The Violet Study is a global, double-blind, randomized, placebo-controlled pivotal Phase 3 clinical study evaluating ganaxolone in children with PCDH19-RE. The study will enroll up to 70 patients between the age of 1 and 17 with a confirmed PCDH19 mutation. All patients that meet eligibility will be stratified into one of two biomarker groups and randomized (ganaxolone or placebo) within each stratum. The trial will consist of an 8-week prospective baseline period to collect seizure data, followed by a 17-week double-blind treatment phase.

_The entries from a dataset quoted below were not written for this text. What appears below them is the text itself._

(** * Continuous multi-fidelity Bayesian optimisation with the
      multi-fidelity Knowledge Gradient

    A shallow embedding of [tutorials/multi_fidelity_bo/multi_fidelity_bo.ipynb].

    Tensors of doubles are lists of exact rationals: a design point is a
    [list Q], a [q x d] candidate batch a list of design points, an
    [n x 1] tensor of observations a [list Q].  The notebook's own
    functions are translated cell by cell; the BoTorch components they
    call are not part of the sources at hand and are modelled from the
    specification, each under a comment saying so.  The surrogate model,
    the test objective, the pseudo-random stream and the line search of
    the local maximiser are external and enter as section variables. *)

From Stdlib Require Import QArith Qminmax Lqa.
From stdpp Require Import base option list gmap strings.

Local Open Scope Q_scope.

Abbreviation Point := (list Q).
Abbreviation Batch := (list (list Q)).

(** ** Numeric helpers *)

Definition Qlt_bool (a b : Q) : bool := negb (Qle_bool b a).

(** [Tensor.sum()] *)
Definition tensor_sum (l : list Q) : Q := foldr Qplus 0 l.

(** [torch.clamp(x, l, u)] *)
Definition clamp (l u x : Q) : Q := Qmin (Qmax x l) u.

Definition Q_of_nat (n : nat) : Q := inject_Z (Z.of_nat n).

(** ** Errors *)

(** What a call can raise: the validation error of section 7 with the
    offending parameter, a max-reduction with nothing to reduce, and
    Python's errors for an unbound name and for the maximum of an empty
    tensor. *)
Inductive Error :=
  | ValidationError (param : string)
  | NoCandidates
  | NameError (name : string)
  | RuntimeError (msg : string).

(** ** Fidelity projector *)

(** Modelled from the spec: [project_to_target_fidelity] of
    [botorch.acquisition.utils] is not among the sources.  Section 4.1:
    the result equals [x] on non-fidelity dimensions and the Target
    Fidelity Vector on fidelity dimensions, and the argument is left
    alone (a new tensor is built). *)
Definition project_point (target_fidelities : gmap nat Q) (x : Point) : Point :=
  imap (λ i xi, default xi (target_fidelities !! i)) x.
(** C9, on the code.  A configuration that selects the staging
    environment yields a client whose base address is the production
    address: the constructor never reads [environment]. *)
Theorem staging_environment_is_ignored :
  cfg_environment staging_config = Some staging
  /\ exists c,
       constructor staging_config = inr c
       /\ baseUrl c = "https://api.chaindoc.io"
       /\ baseUrl c <> environment_url staging.
Proof.
  split; [reflexivity |].
  eexists. split; [reflexivity |]. split; [reflexivity |]. discriminate.
Qed.

(** The clients of the examples are the ones the constructor builds. *)
Lemma demo_client_constructed (r : Z) :
  constructor (demo_config r) = inr (demo_client r).
Proof. reflexivity. Qed.

Lemma constructor_base_address (config : ChaindocConfig) (c : HttpClient) :
  constructor config = inr c ->
  baseUrl c = strip_trailing_slash (nullish (cfg_baseUrl config) DEFAULT_BASE_URL).
Proof.
  unfold constructor. destruct (cfg_secretKey config) as [key |]; [| discriminate].
  destruct (key =? "")%string; [discriminate |].
  destruct (negb (startsWith key "sk_")); [discriminate |].
  intros [= <-]. reflexivity.
Qed.
(** * ddl_json: the DDL line parser and the tree compactor

    A shallow embedding of [ddl_parser.js] (function [schemaTableColumn] and
    the state machine [parseDDL]) and of [compressObj.js] (function
    [compressObj]), followed by the properties established about them.

    Conventions of the embedding.
    - A JavaScript string is a [string]; a character is a code unit below 256.
    - [undefined] in a position that holds a string is [None].
    - A JavaScript object is the list of its own enumerable properties in
      [Object.keys] order. Objects made by an object literal inherit from
      [Object.prototype]: reading a property that is not an own property
      gives the inherited member when there is one ([constructor],
      [toString], ...), and the property named [__proto__] is an accessor,
      so an assignment [o["__proto__"] = v] creates no own property.
    - The table objects are shared between [currentTable], [tableLookup] and
      [jsonResult]: they live in a store and are referred to by index.
    - An exception is the left summand of the result of a computation. The
      code runs in sloppy mode (it assigns to the undeclared [line]). *)

From Stdlib Require Import String Ascii List Bool Arith NArith Lia Sorted.
From stdpp Require Import base option list gmap strings.
Import ListNotations.

Local Open Scope string_scope.
Local Open Scope list_scope.
Local Open Scope nat_scope.

(* ================================================================== *)
(** ** JavaScript strings *)
(* ================================================================== *)

Definition code (c : ascii) : nat := nat_of_ascii c.

(** [WhiteSpace] and [LineTerminator] code units below 256: what [\s] matches
    and what [String.prototype.trim] removes. *)
Definition is_space (c : ascii) : bool :=
  let n := code c in
  (n =? 9) || (n =? 10) || (n =? 11) || (n =? 12) || (n =? 13)
  || (n =? 32) || (n =? 160).

Definition is_line_terminator (c : ascii) : bool :=
  let n := code c in (n =? 10) || (n =? 13).

(** [\w] is [[A-Za-z0-9_]]. *)
Definition is_word (c : ascii) : bool :=
  let n := code c in
  ((48 <=? n) && (n <=? 57)) || ((65 <=? n) && (n <=? 90))
  || ((97 <=? n) && (n <=? 122)) || (n =? 95).

(** Canonicalisation under the [i] flag. The patterns of the parser contain
    ASCII characters only, and a code unit above 127 never canonicalises to an
    ASCII one, so folding [a-z] is enough. *)
Definition upcase (c : ascii) : ascii :=
  let n := code c in
  if (97 <=? n) && (n <=? 122) then ascii_of_nat (n - 32) else c.

Fixpoint sdrop (n : nat) (s : string) : string :=
  match n, s with
  | 0, _ => s
  | S n', String _ r => sdrop n' r
  | S _, EmptyString => EmptyString
  end.

Definition startsWith (s p : string) : bool := String.prefix p s.

Fixpoint trimStart (s : string) : string :=
  match s with
  | String c r => if is_space c then trimStart r else s
  | EmptyString => EmptyString
  end.

Fixpoint trimEnd (s : string) : string :=
  match s with
  | String c r =>
      match trimEnd r with
      | EmptyString => if is_space c then EmptyString else String c EmptyString
      | r' => String c r'
      end
  | EmptyString => EmptyString
  end.

Definition trim (s : string) : string := trimEnd (trimStart s).

(** [s.split(sep)] for a non-empty separator: [skip] counts the characters of
    a separator occurrence still to be passed over, [cur] is the piece being
    collected. *)
Fixpoint split_from (sep : string) (skip : nat) (cur s : string) : list string :=
  match s with
  | EmptyString => [cur]
  | String c r =>
      match skip with
      | S k => split_from sep k cur r
      | 0 =>
          if String.prefix sep s
          then cur :: split_from sep (String.length sep - 1) EmptyString r
          else split_from sep 0 (cur +:+ String c EmptyString) r
      end
  end.

Definition split (sep s : string) : list string := split_from sep 0 EmptyString s.

(** [s.replace(pat, rep)] with a string pattern: the first occurrence only. *)
Fixpoint replace (pat rep s : string) : string :=
  if String.prefix pat s then rep +:+ sdrop (String.length pat) s
  else match s with
       | String c r => String c (replace pat rep r)
       | EmptyString => EmptyString
       end.

(** Truthiness of a value that is a string or [undefined], and [a || b]. *)
Definition truthy (a : option string) : bool :=
  match a with
  | Some s => negb (String.eqb s EmptyString)
  | None => false
  end.

Definition or_else (a : option string) (b : string) : string :=
  match a with
  | Some s => if String.eqb s EmptyString then b else s
  | None => b
  end.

Patients randomized to ganaxolone will titrate over four weeks to a dose of up to 600 mg of ganaxolone oral liquid suspension three times a day and maintain that dose for the following 13-weeks. After the double-blind period, all patients who meet certain eligibility requirements will have the opportunity to receive ganaxolone in an open label phase of the study. The company expects to begin screening patients for enrollment into the study in the second quarter of 2019 and data from the study are estimated to be available in 2021.